The research team found that the Sras-Cov-2, because of the oddity in the way the virus is copying, probably causes a stronger immune reaction than the same amount of influenza A, which can explain the scars Most important caused by SAR-COV-2 in the lungs and kidneys of hamsters 31 days after the initial infection. The results have also confirmed that the prolonged immune reactions observed in a long coconut occurs in the tissues where the Sars-Cov-2 virus is no longer present. One of the theories of the team is that the damage caused by the initial infection have left remains of dead cells and fragments of viral RNA, which cause prolonged inflammation. They also consider the possibility that significant damage to the lining of olfactory cells, responsible for the loss of odor observed with SRAS-COV-2, could give bacteria access to the cells to which they would not be exposed (for example, the Brain cells in the bulb), which would then trigger immune reactions.
Whatever the cause, the chronic immune response in the olfactory tissue of hamsters infected with SARS-COV-2 was accompanied by behavioral changes that study authors followed with established tests. For example, the SARS-COV-2 group’s hamsters were faster to stop trying to swim, a depression measure or to react to foreign objects (balls) in their cages, behavior linked to anxiety. Depression and anxiety are common attributes of the long cocovone, and these behavioral anomalies have proven to be correlated with unique changes to brain cell biology, according to researchers.
Beyond the brain, the authors examined the lungs a month after clearance of the virus and after each acute pulmonary infection. They found that following the SRAS-COV-2, the reconstruction of the respiratory tract was significantly slower than with flu A, the result of COVID-19 causing larger damage. Examination of the tissue blades under a microscope also showed a scary in the lung which was more widespread in the lungs infected with SAR-COV-2, which could partly explain the state of breath observed in certain long patients.
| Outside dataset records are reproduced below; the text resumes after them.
(* ===== verification/Queue.v ===== *)
(** * What KCP asks of its queues

    [kcp.rs] keeps [snd_queue], [rcv_queue] and [snd_buf] in [RingBuffer]s and
    only uses them as sequences.  This file states the sequence behaviour of
    each operation the way the KCP model uses it (a queue is the list of its
    elements, head first) and the class [QueueImpl] of data structures that
    provide it; [RingBuffer.v] discharges the class. *)
From S2P Require Import Prelude.

Section Queue.
Context {T : Type}.
Implicit Types (q : list T).

(** [push]: append at the tail. *)
Definition q_push (v : T) (q : list T) : list T := q ++ [v].

(** [pop]: remove the head. *)
Definition q_pop (q : list T) : option (T * list T) :=
  match q with
  | [] => None
  | x :: q => Some (x, q)
  end.

(** [for_each]: run the callback on each element, head to tail, until it
    returns [false].  The callback may change the element and its captured
    state [S]. *)
Fixpoint q_for_each {S : Type} (f : S -> T -> S * T * bool) (s : S) (q : list T) : S * list T :=
  match q with
  | [] => (s, [])
  | x :: q =>
      let '(s, x, go_on) := f s x in
      if go_on then
        let '(s, q) := q_for_each f s q in (s, x :: q)
      else (s, x :: q)
  end.

(** A [for] loop over a mutable iterator: every element is visited. *)
Fixpoint q_iter_mut {S : Type} (f : S -> T -> S * T) (s : S) (q : list T) : S * list T :=
  match q with
  | [] => (s, [])
  | x :: q =>
      let '(s, x) := f s x in
      let '(s, q) := q_iter_mut f s q in
      (s, x :: q)
  end.

(** [for x in q.iter_mut_from(skip)]: the first [skip] elements are not touched. *)
Definition q_iter_mut_from {S : Type} (skip : nat) (f : S -> T -> S * T) (s : S) (q : list T)
    : S * list T :=
  let '(s, q') := q_iter_mut f s (drop skip q) in (s, take skip q ++ q').

(** [for x in q.iter_mut_to(n)]: only the first [n] elements are visited. *)
Definition q_iter_mut_to {S : Type} (n : nat) (f : S -> T -> S * T) (s : S) (q : list T)
    : S * list T :=
  let '(s, q') := q_iter_mut f s (take n q) in (s, q' ++ drop n q).

Lemma q_iter_mut_app {S} (f : S -> T -> S * T) s q1 q2 :
  q_iter_mut f s (q1 ++ q2) =
    let '(s, q1') := q_iter_mut f s q1 in
    let '(s, q2') := q_iter_mut f s q2 in (s, q1' ++ q2').
Proof.
  revert s; induction q1 as [|x q1 IH]; intros s; cbn.
  - destruct (q_iter_mut f s q2); done.
  - destruct (f s x) as [s1 x1]. rewrite IH.
    destruct (q_iter_mut f s1 q1) as [s2 q1']. destruct (q_iter_mut f s2 q2). done.
Qed.

Lemma q_iter_mut_length {S} (f : S -> T -> S * T) s q :
  length (snd (q_iter_mut f s q)) = length q.
Proof.
  revert s; induction q as [|x q IH]; intros s; cbn; [done|].
  destruct (f s x) as [s1 x1]. specialize (IH s1). destruct (q_iter_mut f s1 q). cbn in *. lia.
Qed.

Lemma q_for_each_length {S} (f : S -> T -> S * T * bool) s q :
  length (snd (q_for_each f s q)) = length q.
Proof.
  revert s; induction q as [|x q IH]; intros s; cbn; [done|].
  destruct (f s x) as [[s1 x1] []]; [|done].
  specialize (IH s1). destruct (q_for_each f s1 q). cbn in *. lia.
Qed.

(** Running a callback that stops on [q1 ++ q2]: [q2] is reached only if no
    element of [q1] stopped it.  [q_stopped] tells which. *)
Fixpoint q_stopped {S : Type} (f : S -> T -> S * T * bool) (s : S) (q : list T) : bool :=
  match q with
  | [] => false
  | x :: q => let '(s, _, go_on) := f s x in if go_on then q_stopped f s q else true
  end.

Lemma q_for_each_app {S} (f : S -> T -> S * T * bool) s q1 q2 :
  q_for_each f s (q1 ++ q2) =
    let '(s1, q1') := q_for_each f s q1 in
    if q_stopped f s q1 then (s1, q1' ++ q2)
    else let '(s2, q2') := q_for_each f s1 q2 in (s2, q1' ++ q2').
Proof.
  revert s; induction q1 as [|x q1 IH]; intros s; cbn.
  - destruct (q_for_each f s q2); done.
  - destruct (f s x) as [[s1 x1] []]; [|done]. rewrite IH.
    destruct (q_for_each f s1 q1) as [s2 q1'].
    destruct (q_stopped f s1 q1); [done|]. destruct (q_for_each f s2 q2). done.
Qed.

(** A relation every visited element keeps to itself holds pointwise between
    the queue before and after. *)
Lemma q_iter_mut_Forall2 {S} (R : T -> T -> Prop) (f : S -> T -> S * T) s q :
  (forall s x, R x (snd (f s x))) -> Forall2 R q (snd (q_iter_mut f s q)).
Proof.
  intros HR. revert s; induction q as [|x q IH]; intros s; cbn; [done|].
  pose proof (HR s x) as Hx. destruct (f s x) as [s1 x1]. specialize (IH s1).
  destruct (q_iter_mut f s1 q). by constructor.
Qed.

Lemma q_for_each_Forall2 {S} (R : T -> T -> Prop) `{!Reflexive R} (f : S -> T -> S * T * bool) s q :
  (forall s x, R x (snd (fst (f s x)))) -> Forall2 R q (snd (q_for_each f s q)).
Proof.
  intros HR. revert s; induction q as [|x q IH]; intros s; cbn; [done|].
  pose proof (HR s x) as Hx. destruct (f s x) as [[s1 x1] []].
  - specialize (IH s1). destruct (q_for_each f s1 q). by constructor.
  - constructor; [done|]. reflexivity.
Qed.

Lemma q_iter_mut_to_Forall2 {S} (R : T -> T -> Prop) `{!Reflexive R} n (f : S -> T -> S * T) s q :
  (forall s x, R x (snd (f s x))) -> Forall2 R q (snd (q_iter_mut_to n f s q)).
Proof.
  intros HR. unfold q_iter_mut_to.
  pose proof (q_iter_mut_Forall2 R f s (take n q) HR) as Hq. destruct (q_iter_mut f s (take n q)).
  rewrite <- (take_drop n q) at 1. apply Forall2_app; [done|]. reflexivity.
Qed.

Lemma q_iter_mut_from_Forall2 {S} (R : T -> T -> Prop) `{!Reflexive R} n (f : S -> T -> S * T) s q :
  (forall s x, R x (snd (f s x))) -> Forall2 R q (snd (q_iter_mut_from n f s q)).
Proof.
  intros HR. unfold q_iter_mut_from.
  pose proof (q_iter_mut_Forall2 R f s (drop n q) HR) as Hq. destruct (q_iter_mut f s (drop n q)).
  rewrite <- (take_drop n q) at 1. apply Forall2_app; [|done]. reflexivity.
Qed.

Lemma alter_Forall2 (R : T -> T -> Prop) `{!Reflexive R} (f : T -> T) i q :
  (forall x, R x (f x)) -> Forall2 R q (alter f i q).
Proof.
  intros HR. revert i; induction q as [|x q IH]; intros [|i]; cbn; try done.
  - constructor; [done|]. reflexivity.
  - constructor; [done|]. apply IH.
Qed.

(** A flag the callback can only raise: if it stayed down, [R] held for every
    visited element. *)
Lemma q_for_each_flag {S} (flag : S -> bool) (R : T -> T -> Prop) `{!Reflexive R}
    (f : S -> T -> S * T * bool) s q :
  (forall s x, flag s = true -> flag (fst (fst (f s x))) = true) ->
  (forall s x, flag (fst (fst (f s x))) = false -> R x (snd (fst (f s x)))) ->
  flag (fst (q_for_each f s q)) = false -> Forall2 R q (snd (q_for_each f s q)).
Proof.
  intros Hup HR. revert s.
  assert (forall s q, flag s = true -> flag (fst (q_for_each f s q)) = true) as Hmono.
  { clear - Hup. intros s q. revert s; induction q as [|x q IH]; intros s Hs; cbn [q_for_each]; [done|].
    specialize (Hup s x Hs). destruct (f s x) as [[s1 x1] []]; [|done]. specialize (IH s1 Hup).
    by destruct (q_for_each f s1 q). }
  induction q as [|x q IH]; intros s; cbn [q_for_each]; [constructor|].
  specialize (HR s x). destruct (f s x) as [[s1 x1] go] eqn:Ef. cbn [fst snd] in *.
  destruct go.
  - specialize (IH s1). specialize (Hmono s1 q). destruct (q_for_each f s1 q) as [s2 q2]. cbn [fst snd] in *.
    intros Hfl. constructor; [|by apply IH]. apply HR. destruct (flag s1); [|done]. by rewrite Hmono in Hfl.
  - cbn [fst snd]. intros Hfl. constructor; [by apply HR|reflexivity].
Qed.

(** A property of the captured state and one of the elements, kept by every
    visit. *)
Lemma q_iter_mut_inv {S} (P : S -> Prop) (Q Q' : T -> Prop) (f : S -> T -> S * T) s q :
  (forall s x, P s -> Q x -> P (fst (f s x)) /\ Q' (snd (f s x))) ->
  P s -> Forall Q q -> P (fst (q_iter_mut f s q)) /\ Forall Q' (snd (q_iter_mut f s q)).
Proof.
  intros Hf HP HQ. revert s HP; induction HQ as [|x q Hx Hq IH]; intros s HP; cbn; [done|].
  destruct (Hf s x HP Hx) as [HP1 HQ1]. destruct (f s x) as [s1 x1]. cbn in HP1, HQ1.
  destruct (IH s1 HP1). destruct (q_iter_mut f s1 q). cbn in *. split; [done|by constructor].
Qed.
End Queue.

(** ** Implementations *)

(** A queue data structure [Q] of elements [T]: its well-formedness, the list
    it stands for, and for every operation the list operation it performs. *)
Class QueueImpl (T Q : Type) := {
  qi_wf : Q -> Prop;
  qi_list : Q -> list T;
  qi_new : nat -> Q;
  qi_push : Q -> T -> Q;
  qi_pop : Q -> option T * Q;
  qi_peek : Q -> option T;
  qi_discard : Q -> nat -> nat * Q;
  qi_clear : Q -> Q;
  qi_shrink_to : Q -> nat -> bool * Q;
  qi_len : Q -> nat;
  qi_get : Q -> nat -> option T;
  qi_alter : Q -> nat -> (T -> T) -> Q;
  qi_for_each : forall {S}, (S -> T -> S * T * bool) -> S -> Q -> S * Q;
  qi_iter_mut_to : forall {S}, nat -> (S -> T -> S * T) -> S -> Q -> S * Q;
  qi_iter_mut_from : forall {S}, nat -> (S -> T -> S * T) -> S -> Q -> S * Q;
  qi_new_spec : forall n, qi_wf (qi_new n) /\ qi_list (qi_new n) = [];
  qi_push_spec : forall q v, qi_wf q -> qi_wf (qi_push q v) /\ qi_list (qi_push q v) = q_push v (qi_list q);
  qi_pop_spec : forall q, qi_wf q ->
    match q_pop (qi_list q) with
    | None => qi_pop q = (None, q)
    | Some (x, l) => exists q', qi_pop q = (Some x, q') /\ qi_wf q' /\ qi_list q' = l
    end;
  qi_peek_spec : forall q, qi_wf q -> qi_peek q = head (qi_list q);
  qi_discard_spec : forall q n, qi_wf q ->
    exists q', qi_discard q n = (Nat.min n (length (qi_list q)), q') /\ qi_wf q' /\
      qi_list q' = drop n (qi_list q);
  qi_clear_spec : forall q, qi_wf q -> qi_wf (qi_clear q) /\ qi_list (qi_clear q) = [];
  qi_shrink_to_spec : forall q n, qi_wf q ->
    qi_wf (snd (qi_shrink_to q n)) /\ qi_list (snd (qi_shrink_to q n)) = qi_list q;
  qi_len_spec : forall q, qi_wf q -> qi_len q = length (qi_list q);
  qi_get_spec : forall q i, qi_wf q -> qi_get q i = qi_list q !! i;
  qi_alter_spec : forall q i f, qi_wf q ->
    qi_wf (qi_alter q i f) /\ qi_list (qi_alter q i f) = alter f i (qi_list q);
  qi_for_each_spec : forall S (f : S -> T -> S * T * bool) s q, qi_wf q ->
    qi_wf (snd (qi_for_each f s q)) /\
    (fst (qi_for_each f s q), qi_list (snd (qi_for_each f s q))) = q_for_each f s (qi_list q);
  qi_iter_mut_to_spec : forall S n (f : S -> T -> S * T) s q, qi_wf q ->
    qi_wf (snd (qi_iter_mut_to n f s q)) /\
    (fst (qi_iter_mut_to n f s q), qi_list (snd (qi_iter_mut_to n f s q))) =
      q_iter_mut_to n f s (qi_list q);
  qi_iter_mut_from_spec : forall S n (f : S -> T -> S * T) s q, qi_wf q ->
    qi_wf (snd (qi_iter_mut_from n f s q)) /\
    (fst (qi_iter_mut_from n f s q), qi_list (snd (qi_iter_mut_from n f s q))) =
      q_iter_mut_from n f s (qi_list q);
}.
The study also revealed that the inflammatory response to SRAS-COV-2 resulted in kidney damage which lasted longer than the damage caused by the infection of influenza A.
With Tenoever, the authors of the study of the Nyu Langone Health Microbiology department were the first author Justin Frere, Kohei Oishi, Ilona GOLYNKER, Maryline Panis, Shu Horiuchi and Rasmus Møller. The other authors understood Daisy Hoagland, now at Harvard University, and Randal Serafini, Kerri Pryce, Jeffrey Zimering, Anne Ruiz and Venetia Zachariou in the department of neuroscience; as well as Jonathan Overdevit in the department of neurosurgery.
The authors of the study of Columbia University were Marianna Zazhyska, Albana Kodra and Stavros Lomvardas de Mortimer B. Zuckerman Mind, Brain and Behavior Institute; as well as Peter Canoll of the department of pathology and cell biology. The authors of Weill Cornell Medicine’s study were Alain Borczuk in the department of pathology and laboratory medicine, and Vasuretha Chandar, Yaron Bram and Robert Schwartz in the department of physiology, biophysics and systems biology.